**Problem details**
In the records that follow, find each line with "middle" and pull it out.

**Records for the exercise**
(* ===== verification/Downsample.v ===== *)
(** * LTTB downsampling (internal/store/downsample.go)

    Largest-Triangle-Three-Buckets: one representative per bucket of a metric
    history, chosen by float64 arithmetic.  An index outside the slice is
    [ErrPanic]. *)

From S2P Require Import Prelude GoStrings Model Float64 Database Runs RunData Sample.

Open Scope Z_scope.

(** [points[j]]. *)
Definition point (pts : list Metric) (j : Z) : result Metric :=
  of_option ErrPanic (if decide (j < 0) then None else pts !! Z.to_nat j).

(** [int(math.Floor(float64(i)*rangeLen/float64(bucketCount))) + 1]. *)
Definition bucket_bound (i rangeLen bucketCount : Z) : Z :=
  floor_int (fdiv (fmul (of_int i) (of_int rangeLen)) (of_int bucketCount)) + 1.

(** [if b >= n-1 { b = n-2 }]. *)
Definition clamp (n b : Z) : Z := if decide (n - 1 ≤ b) then n - 2 else b.

(** The indices [lo..hi] of a loop [for j := lo; j <= hi; j++]. *)
Definition loop (lo hi : Z) : list Z := seqZ lo (hi - lo + 1).

(** The sums over the next bucket. *)
Fixpoint sum_points (pts : list Metric) (js : list Z) (x y : float64) : result (float64 * float64) :=
  match js with
  | [] => Ok (x, y)
  | j :: js' => p ← point pts j; sum_points pts js' (fadd x (of_int (metric_Timestamp p))) (fadd y (metric_Value p))
  end.

Definition average (pts : list Metric) (n lo hi : Z) : result (float64 * float64) :=
  '(x, y) ← sum_points pts (loop lo hi) (FFin 0) (FFin 0);
  let count := Z.of_nat (length (loop lo hi)) in
  if decide (count = 0) then
    p ← point pts (n - 1); Ok (of_int (metric_Timestamp p), metric_Value p)
  else Ok (fdiv x (of_int count), fdiv y (of_int count)).

Definition area (a b : Metric) (avgX avgY : float64) : float64 :=
  let aX := of_int (metric_Timestamp a) in
  let aY := metric_Value a in
  let bX := of_int (metric_Timestamp b) in
  let bY := metric_Value b in
  fabs (fsub (fmul (fsub bX aX) (fsub avgY aY)) (fmul (fsub avgX aX) (fsub bY aY))).

(** The point of the bucket with the largest triangle, the first one on ties. *)
Fixpoint largest (pts : list Metric) (prev : Metric) (avgX avgY : float64) (js : list Z) (maxArea : float64)
    (bestIdx : Z) : result Z :=
  match js with
  | [] => Ok bestIdx
  | j :: js' =>
      b ← point pts j;
      let s := area prev b avgX avgY in
      if flt maxArea s then largest pts prev avgX avgY js' s j
      else largest pts prev avgX avgY js' maxArea bestIdx
  end.

(** One iteration of the loop over the buckets. *)
Definition select (pts : list Metric) (n bucketCount i : Z) (prev : Metric) : result Z :=
  let rangeLen := n - 2 in
  let bucketStart := bucket_bound i rangeLen bucketCount in
  let bucketEnd := clamp n (bucket_bound (i + 1) rangeLen bucketCount) in
  let nextBucketStart := bucketEnd + 1 in
  let nextBucketEnd := clamp n (bucket_bound (i + 2) rangeLen bucketCount) in
  '(avgX, avgY) ← average pts n nextBucketStart nextBucketEnd;
  largest pts prev avgX avgY (loop bucketStart bucketEnd) (of_int (-1)) bucketStart.

Fixpoint buckets (pts : list Metric) (n bucketCount : Z) (idx : list Z) (prev : Metric) : result (list Metric) :=
  match idx with
  | [] => Ok []
  | i :: idx' =>
      best ← select pts n bucketCount i prev;
      p ← point pts best;
      rest ← buckets pts n bucketCount idx' p;
      Ok (p :: rest)
  end.

Definition DownsampleLTTB (pts : list Metric) (target : Z) : result (list Metric) :=
  let n := Z.of_nat (length pts) in
  if decide (target < 3 ∨ n ≤ target) then Ok pts else
  let bucketCount := target - 2 in
  first ← point pts 0;
  middle ← buckets pts n bucketCount (seqZ 0 bucketCount) first;
  final ← point pts (n - 1);
  Ok (first :: middle ++ [final]).

Definition GetMetricHistoryDownsampled (R key : string) (target : Z) : M (list Metric * Z) :=
  '(all, _) ← GetMetricHistory R key 0 EmptyString;
  out ← lift (DownsampleLTTB all target);
  mret (out, Z.of_nat (length all)).

(** * The buckets *)

Lemma point_ok pts j : 0 ≤ j < Z.of_nat (length pts) → ∃ p, point pts j = Ok p ∧ pts !! Z.to_nat j = Some p.
Proof.
  intros Hj. unfold point. rewrite decide_False by lia.
  destruct (lookup_lt_is_Some_2 pts (Z.to_nat j)) as [p Hp]; [lia|]. rewrite Hp. by exists p.
Qed.

Lemma elem_of_loop lo hi j : j ∈ loop lo hi ↔ lo ≤ j ≤ hi.
Proof. unfold loop. rewrite elem_of_seqZ. lia. Qed.

Section lttb.
Context (pts : list Metric) (target : Z).
Let n := Z.of_nat (length pts).
Let B := target - 2.
Let L := n - 2.
Context (Hrange : 3 ≤ target < n) (Hsmall : (target - 1) * (n - 2) < 2 ^ 53).

Lemma bucket_bound_eq i : 0 ≤ i ≤ B + 1 → bucket_bound i L B = i * L / B + 1.
Proof.
  intros Hi. unfold bucket_bound. f_equal.
  assert (0 ≤ i * L < 2 ^ 53) as HiL by (unfold B, L in *; nia).
  rewrite fmul_int by (unfold B, L in *; nia). by apply floor_fdiv; unfold B, L in *; nia.
Qed.

(** First and last index of bucket [i]. *)
Definition lo (i : Z) : Z := i * L / B + 1.
Definition hi (i : Z) : Z := clamp n (lo (i + 1)).

Lemma lo_mono i j : 0 ≤ i ≤ j → 1 ≤ lo i ≤ lo j.
Proof.
  intros Hij. unfold lo. assert (0 ≤ i * L / B) by (apply Z.div_pos; unfold B, L in *; nia).
  assert (i * L / B ≤ j * L / B) by (apply Z.div_le_mono; unfold B, L in *; nia). lia.
Qed.

Lemma bucket_range i : 0 ≤ i < B → 1 ≤ lo i ≤ hi i ∧ hi i ≤ n - 2 ∧ hi i ≤ lo (i + 1).
Proof.
  intros Hi. pose proof (lo_mono i (i + 1)) as Hm. unfold hi, clamp.
  assert (lo i ≤ n - 2) as Hlast; [|case_decide; lia].
  unfold lo. assert (i * L / B < L - 1) as Hq by (apply Z.div_lt_upper_bound; unfold B, L in *; nia).
  unfold L in *. lia.
Qed.

Lemma sum_points_ok js x y :
  Forall (λ j, 0 ≤ j < n) js → ∃ r, sum_points pts js x y = Ok r.
Proof.
  intros Hjs. revert x y. induction Hjs as [|j js Hj _ IH]; intros x y; cbn; [eauto|].
  destruct (point_ok pts j Hj) as (p & -> & _). apply IH.
Qed.

Lemma average_ok a b : 0 ≤ a → b ≤ n - 2 → ∃ r, average pts n a b = Ok r.
Proof.
  intros Ha Hb. unfold average.
  destruct (sum_points_ok (loop a b) (FFin 0) (FFin 0)) as [[x y] ->].
  { apply Forall_forall. intros j Hj%elem_of_loop. lia. }
  cbn. case_decide; [|by eexists]. destruct (point_ok pts (n - 1)) as (p & -> & _); [unfold n in *; lia|]. cbn. by eexists.
Qed.

Lemma largest_ok prev avgX avgY js m best :
  Forall (λ j, 0 ≤ j < n) js → ∃ j, largest pts prev avgX avgY js m best = Ok j ∧ (j = best ∨ j ∈ js).
Proof.
  intros Hjs. revert m best. induction Hjs as [|j js Hj _ IH]; intros m best; cbn [largest]; [eauto|].
  destruct (point_ok pts j Hj) as (p & -> & _). cbn.
  destruct (flt m _); [edestruct (IH (area prev p avgX avgY) j) as (x & -> & Hx)|edestruct (IH m best) as (x & -> & Hx)];
    exists x; (split; [done|]); rewrite elem_of_cons; naive_solver.
Qed.

Lemma select_ok i prev : 0 ≤ i < B → ∃ j, select pts n B i prev = Ok j ∧ lo i ≤ j ≤ hi i.
Proof.
  intros Hi. destruct (bucket_range i Hi) as (H1 & H2 & H3). unfold select. fold L.
  rewrite !bucket_bound_eq by lia. change (i * L / B + 1) with (lo i). change (clamp n ((i + 1) * L / B + 1)) with (hi i).
  assert (clamp n ((i + 2) * L / B + 1) ≤ n - 2) as Hc by (unfold clamp; case_decide; lia).
  destruct (average_ok (hi i + 1) _ ltac:(lia) Hc) as [[x y] ->]. cbn.
  destruct (largest_ok prev x y (loop (lo i) (hi i)) (of_int (-1)) (lo i)) as (j & -> & Hj).
  { apply Forall_forall. intros j Hj%elem_of_loop. lia. }
  exists j. split; [done|]. destruct Hj as [->|Hj%elem_of_loop]; lia.
Qed.

Lemma buckets_ok k a prev :
  0 ≤ a → a + Z.of_nat k ≤ B →
  ∃ js out, buckets pts n B (seqZ a (Z.of_nat k)) prev = Ok out ∧
    Forall2 (λ i j, lo i ≤ j ≤ hi i) (seqZ a (Z.of_nat k)) js ∧ Forall2 (λ j p, pts !! Z.to_nat j = Some p) js out.
Proof.
  revert a prev. induction k as [|k IH]; intros a prev Ha Hk; [by exists [], []; repeat constructor|].
  rewrite (seqZ_cons a) by lia. replace (Z.pred (Z.of_nat (S k))) with (Z.of_nat k) by lia. cbn [buckets].
  destruct (select_ok a prev) as (j & -> & Hj); [lia|]. pose proof (bucket_range a) as Hr. cbn [mbind result_bind].
  destruct (point_ok pts j) as (p & Hp & Hlk); [unfold n in *; lia|]. rewrite Hp. cbn.
  destruct (IH (Z.succ a) p) as (js & out & -> & H1 & H2); [lia..|]. cbn.
  exists (j :: js), (p :: out). split_and!; [done|by constructor..].
Qed.

Lemma bucket_indices_sorted k a js :
  0 ≤ a → a + Z.of_nat k ≤ B → Forall2 (λ i j, lo i ≤ j ≤ hi i) (seqZ a (Z.of_nat k)) js →
  StronglySorted Z.le js ∧ Forall (λ j, lo a ≤ j ≤ n - 2) js.
Proof.
  revert a js. induction k as [|k IH]; intros a js Ha Hk.
  { intros ->%Forall2_nil_inv_l. by repeat constructor. }
  rewrite (seqZ_cons a) by lia. replace (Z.pred (Z.of_nat (S k))) with (Z.of_nat k) by lia.
  intros (j & js' & Hj & Hjs & ->)%Forall2_cons_inv_l. pose proof (bucket_range a) as Hr.
  destruct (IH (Z.succ a) js') as [Hs Hf]; [lia|lia|done|]. replace (Z.succ a) with (a + 1) in * by lia.
  split; constructor; [done| |lia|]; eapply Forall_impl; [exact Hf| |exact Hf|]; cbn; intros x Hx; lia.
Qed.
End lttb.

(** C19: LTTB downsampling.  A history that does not exceed the target, or a
    target below 3, is returned as it is.  Otherwise, for histories of up to
    2^53 / target points, no index leaves the slice and the result has exactly
    [target] points: points of the history in their order, the first and the
    last one included, the i-th one from the i-th bucket. *)
Theorem DownsampleLTTB_bounds pts target :
  let n := Z.of_nat (length pts) in
  (target < 3 ∨ n ≤ target → DownsampleLTTB pts target = Ok pts) ∧
  (3 ≤ target < n → (target - 1) * (n - 2) < 2 ^ 53 →
   ∃ out js, DownsampleLTTB pts target = Ok out ∧ Forall2 (λ j p, pts !! Z.to_nat j = Some p) js out ∧
     Z.of_nat (length out) = target ∧ StronglySorted Z.le js ∧
     head out = head pts ∧ last out = last pts ∧
     ∀ i j, 0 ≤ i < target - 2 → js !! Z.to_nat (i + 1) = Some j → lo pts target i ≤ j ≤ hi pts target i).
Proof.
  cbv zeta. set (n := Z.of_nat (length pts)). unfold DownsampleLTTB. fold n. split.
  { intros Hc. by rewrite decide_True. }
  intros Hr Hs. rewrite decide_False by lia. destruct (point_ok pts 0) as (p0 & -> & Hp0); [lia|]. cbn [mbind result_bind].
  destruct (buckets_ok pts target Hr Hs (Z.to_nat (target - 2)) 0 p0) as (js & out & Hb & Hjs & Hout); [lia..|].
  rewrite Z2Nat.id in * by lia. fold n in Hb. rewrite Hb. cbn [mbind result_bind].
  destruct (point_ok pts (n - 1)) as (p1 & -> & Hp1); [lia|]. cbn.
  destruct (bucket_indices_sorted pts target Hr Hs (Z.to_nat (target - 2)) 0 js) as [Hsort Hfor]; [lia|lia|by rewrite Z2Nat.id by lia|].
  pose proof (Forall2_length _ _ _ Hjs) as Hlen. rewrite length_seqZ in Hlen.
  pose proof (Forall2_length _ _ _ Hout) as Hlen'.
  exists (p0 :: out ++ [p1]), (0 :: js ++ [n - 1]). split_and!.
  - done.
  - constructor; [done|]. apply Forall2_app; [done|]. by repeat constructor.
  - cbn. rewrite length_app. cbn. lia.
  - constructor.
    + apply StronglySorted_app_2; [|done|by repeat constructor].
      intros x y Hx ->%list_elem_of_singleton. rewrite Forall_forall in Hfor. specialize (Hfor x Hx). cbn in Hfor. fold n in Hfor. lia.
    + apply Forall_app. split; [|by constructor; [lia|constructor]]. eapply Forall_impl; [exact Hfor|]. cbn. intros x Hx.
      pose proof (lo_mono pts target Hr 0 0). lia.
  - cbn. by destruct pts.
  - cbn. rewrite last_cons, last_snoc. symmetry. rewrite last_lookup. rewrite <- Hp1. f_equal. lia.
  - intros i j Hi. replace (Z.to_nat (i + 1)) with (S (Z.to_nat i)) by lia. intros Hj.
    change ((js ++ [n - 1]) !! Z.to_nat i = Some j) in Hj. rewrite lookup_app_l in Hj by lia.
    assert (seqZ 0 (target - 2) !! Z.to_nat i = Some i) as Hi' by (apply lookup_seqZ; lia).
    exact (Forall2_lookup_lr _ _ _ _ _ _ Hjs Hi' Hj).
Qed.

(** * Neighbouring buckets share a point

    The end of a bucket is the start of the next one: a peak on the border is
    returned twice when the history falls off in a straight line after it. *)
Definition peak (j : Z) : Metric := mkMetric "m" (of_int (if decide (j < 4) then 0 else 30 * (7 - j))) j j.

Lemma DownsampleLTTB_duplicates :
  DownsampleLTTB (peak <$> seqZ 0 8) 4 = Ok (peak <$> [0; 4; 4; 7]).
Proof. vm_compute. reflexivity. Qed.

**Task result**
  middle ← buckets pts n bucketCount (seqZ 0 bucketCount) first;
  Ok (first :: middle ++ [final]).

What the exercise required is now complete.